Salmonella Typhimurium population structure obtained with multilevel genome typing (MGT) level 3 sequence types (n = 9,096 genomes)
MLST: multilocus sequence typing; ST: sequence type; US: United States.
A. A dendrogram of 9,096 isolates derived from the allelic profiles of the largest MGT9 MLST scheme. STs with more than 30 isolates were marked. Branch lengths are log scale for clarity. Phage types and seven-gene MLST STs of interest are marked. One clade of isolates is almost entirely composed of isolates derived from birds in the United States and is identified by MGT3 ST8 and ST171. DT104 is identified by MGT3 ST11, seven-gene MLST ST34 (monophasic Typhimurium) is identified by MGT3 ST26, ST18 and ST225.
B. A subtree derived from section A showing seven-gene MLST ST313 as well as its closest outgroup ST302. Previous studies have identified two lineages of ST313 that cause invasive salmonellosis. These lineages, I and II, are shown and can be defined by MGT3 ST752 and MGT3 ST3 respectively. Importantly MGT3 can distinguish both invasive lineages from other ST313 isolates that do not cause invasive disease.
Numbers in square brackets denote the number of isolates assigned each ST.
The degree of hierarchical inconsistency was examined in all STM genomes with GTs. The highest percentage was 17.5% in both MGT3 and MGT4 with all other levels below 10% (Supplementary Figure 2). The number of levels with hierarchical inconsistency in each isolate was also examined: 51.2% of isolates had no inconsistent levels, 40.5% had one, 7.8% had two and 0.5% had three. Therefore, in all isolates the majority of MGT levels are consistent and should provide meaningful evolutionary relationships.
Application of multilevel genome typing to long-term epidemiology: Salmonella Typhimurium DT104 as an exemplar
The intermediate levels (MGT2–7) allow the examination of larger spatial and temporal population trends. These levels were used to examine the population dynamics of DT104 over more than 20 years from more than 20 different countries using 619 DT104 isolates from two previous studies [13,53]. The number and proportion of STs called at each of the nine levels are shown in Figure 4A. In low resolution levels (MGT1 and MGT2), the majority of isolates are assigned one ST while in the higher resolution levels (MGT7, 8 and 9) the majority of isolates are assigned to STs with only one or two other isolates. This demonstrates the diversity present within DT104 as well as its single origin.
Figure 4.
The multilevel genome typing describes temporal and spatial trends and clusters in Salmonella Typhimurium phage type DT104 (n = 619)

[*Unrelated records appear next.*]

(** [<] on two entries, as Python compares tuples: the first position that
    differs decides; two dicts that differ do not support [<]. *)
Definition entry_lt (a b : entry) : res bool :=
  if Qeq_bool (fst a) (fst b) then
    if tick_eqb (snd a) (snd b) then Ok false else Raise TypeError
  else Ok (Qltb (fst a) (fst b)).

(** The state of [_symbol_consumer]: its local variables. *)
Record consumer : Type := Consumer {
  buffer : list entry;
  last_flush : Q
}.

(** One item taken from the queue: the item, the clock read by the
    [except] branch, and the clock read as [now]. *)
Record arrival : Type := Arrival {
  arr_item : tick;
  arr_clock : Q;
  arr_now : Q
}.

(** [_flush_buffer]: pop every item; the entries are listed in the order
    their events are published on [ORDERED_MARKET]. *)
Fixpoint flush_loop (fuel : nat) (buf : list entry) : res (list entry) :=
  match buf with
  | [] => Ok []
  | _ :: _ =>
      match fuel with
      | O => Ok []
      | S fuel' =>
          '(e, rest) ← Heapq.heappop entry_lt buf;
          out ← flush_loop fuel' rest;
          Ok (e :: out)
      end
  end.

Definition flush_buffer (buf : list entry) : res (list entry) :=
  flush_loop (length buf) buf.

Section Consumer.
Variable fromisoformat : string -> option Z.
Variable buffer_ms : Q.

Definition parse_epoch (ts : string) (clock : Q) : Q :=
  match fromisoformat (replace_Z ts) with
  | Some dt => timestamp dt
  | None => clock
  end.

(** One turn of the [while True] loop of [_symbol_consumer], after
    [q.get()] returned the item. *)
Definition consumer_step (st : consumer) (a : arrival)
  : res (consumer * list entry) :=
  let epoch := parse_epoch (tk_timestamp (arr_item a)) (arr_clock a) in
  buf ← Heapq.heappush entry_lt (buffer st) (epoch, arr_item a);
  let now := arr_now a in
  if Qle_bool buffer_ms ((now - last_flush st) * 1000)
     || bool_decide (50 < length buf)
  then
    out ← flush_buffer buf;
    Ok (Consumer [] now, out)
  else Ok (Consumer buf (last_flush st), []).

C: clinical source (panel B); E: environmental source (panel B); GT: genome type; MGT: multilevel genome typing; ST: sequence type; UK: United Kingdom.
A. 619 DT104 isolates assigned to STs at each MGT level. STs with two or more isolates are grouped into coloured blocks while STs assigned to only one isolate are grouped into one category shown as the white box with black outline. The number of STs identified for each scheme is shown above each column.

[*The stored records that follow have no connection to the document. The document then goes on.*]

(** * Data Transfer Hub, S3 plugin: the CDK composition of the stack

    A shallow embedding of [source/lib/main-stack.ts] (class
    [DataTransferS3Stack]) and of [common-resources.ts] (class
    [CommonStack]), and the properties of the composed stack.

    The constructors are embedded as computations in a state-and-exception
    monad over the construct tree they build.  Values that CDK leaves to
    deployment (parameter references, resource names, pseudo parameters)
    are tokens, as in CDK; CloudFormation's side (parameter validation,
    condition evaluation, token resolution) is a separate layer over the
    composed stack. *)

From stdpp Require Import base option strings list gmap.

B. Temporal distribution and source type of MGT1–MGT5 GTs in the UK from 1990 to 2011. 273 isolates used in Mather et al. (2013) [13] that were isolated in the UK were classified using GTs. The number of isolates were distributed according to their year of isolation and stratified by partial GTs including MGT levels 1 to 5. C denotes clinical and E denotes environmental sources. If both are present, strains annotated with the GT come from both sources. If only one is shown all strains annotated with the GT come from that source type. GTs occurring in one isolate were grouped together as ‘singletons’ for clarity.

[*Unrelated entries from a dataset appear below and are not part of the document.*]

Lemma PatchClampExperiment_partitions_kwargs_witness :
  PatchClampExperiment_init plain_Experiment_init false
    [("temperature", PyInt 20); ("cell", PyStr "ADAL"); ("foo", PyInt 1)]
  = Raise UnrecognizedArgument
  ∧ ∃ self,
      PatchClampExperiment_init plain_Experiment_init false
        [("temperature", PyInt 20); ("cell", PyStr "ADAL")] = Ok self
      ∧ attr_get "temperature" self = Ok (One (Some (PyInt 20)))
      ∧ attr_get "cell" self = Ok (One (Some (PyStr "ADAL"))).
Proof.
  split.
  - apply (PatchClampExperiment_partitions_kwargs plain_Experiment_init false
             [("temperature", PyInt 20); ("cell", PyStr "ADAL");
              ("foo", PyInt 1)]); [nodup_keys|].
    vm_compute. reflexivity.
  - destruct (PatchClampExperiment_partitions_kwargs plain_Experiment_init
                false [("temperature", PyInt 20); ("cell", PyStr "ADAL")])
      as (_ & _ & _ & Hok); [nodup_keys|].
    destruct (Hok ∅) as (self & Hrun & Hval).
    + vm_compute. reflexivity.
    + intros c _. apply lookup_empty.
    + assert (Ht := Hval "temperature" (PyInt 20)).
      assert (Hc := Hval "cell" (PyStr "ADAL")).
      exists self. split; [done|]. split.
      * apply Ht; in_list.
      * apply Hc; in_list.
Defined.

(** C2: whatever keyword arguments were supplied, the attributes that the
    constructor of [PatchClampExperiment] adds to what the base constructor
    left are exactly the 21 names of the fixed list, each a single-valued
    datatype attribute; a supplied condition holds its value and every
    other one holds none. *)
Theorem PatchClampExperiment_declares_conditions
    (Experiment_init : bool → dict → result Obj)
    (reference : bool) (kwargs : dict) (self : Obj) :
  NoDup kwargs.*1 →
  PatchClampExperiment_init Experiment_init reference kwargs = Ok self →
  ∃ base,
    Experiment_init reference (forwarded kwargs) = Ok base ∧
    dom self ∖ dom base = list_to_set conditions ∧
    dom self = dom base ∪ list_to_set conditions ∧
    length conditions = 21%nat ∧ NoDup conditions ∧
    ∀ c, c ∈ conditions →
      self !! c = Some (mkProperty false Datatype
                          (match dict_get kwargs c with
                           | Some v => [v]
                           | None => []
                           end)).
Proof.
  intros Hnd Hrun.
  destruct (PatchClampExperiment_init_inv Experiment_init reference kwargs
              self Hnd Hrun) as (base & Hbase & Hfresh & Hlook).
  exists base. split; [done|].
  assert (Hdom : ∀ n, n ∈ dom self ↔ n ∈ conditions ∨ n ∈ dom base).
  { intros n. rewrite !elem_of_dom, Hlook. case_decide as Hn.
    - split; [by left|]. intros _. by eexists.
    - tauto. }
  assert (Hdisj : ∀ n, n ∈ conditions → n ∉ dom base).
  { intros n Hn. rewrite elem_of_dom, (Hfresh n Hn). by intros [? ?]. }
  split; [|split; [|split; [|split]]].
  - apply set_eq. intros n.
    rewrite elem_of_difference, Hdom, elem_of_list_to_set.
    specialize (Hdisj n). tauto.
  - apply set_eq. intros n.
    rewrite elem_of_union, Hdom, elem_of_list_to_set. tauto.
  - reflexivity.
  - apply conditions_NoDup.
  - intros c Hc. rewrite Hlook. by rewrite decide_True.
Qed.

C. Geographical distribution of MGT5 STs. 289 strains used in Leekitcharoenphon et al. (2016) [53] were classified using MGT5. MGT5 STs occurring in more than three isolates are shown. MGT5 ST115 is by far the largest group and is the most common ST in most countries. MGT5 ST118, ST124 and ST157 are generally restricted to north-western Europe and Poland. MGT5 ST184 is restricted to Denmark while MGT5 ST21 is restricted to North America.
D. The proportion of 619 isolates sequenced in Leekitcharoenphon et al. (2016) and Mather et al. (2013) [13,53] assigned to the most common MGT2–7 GTs over time. The major GT for each level was determined and the percentage of isolates in a given year classified into that GT is shown. With the exception of MGT2 and MGT3, all other MGT levels show a reduction in the major type over time.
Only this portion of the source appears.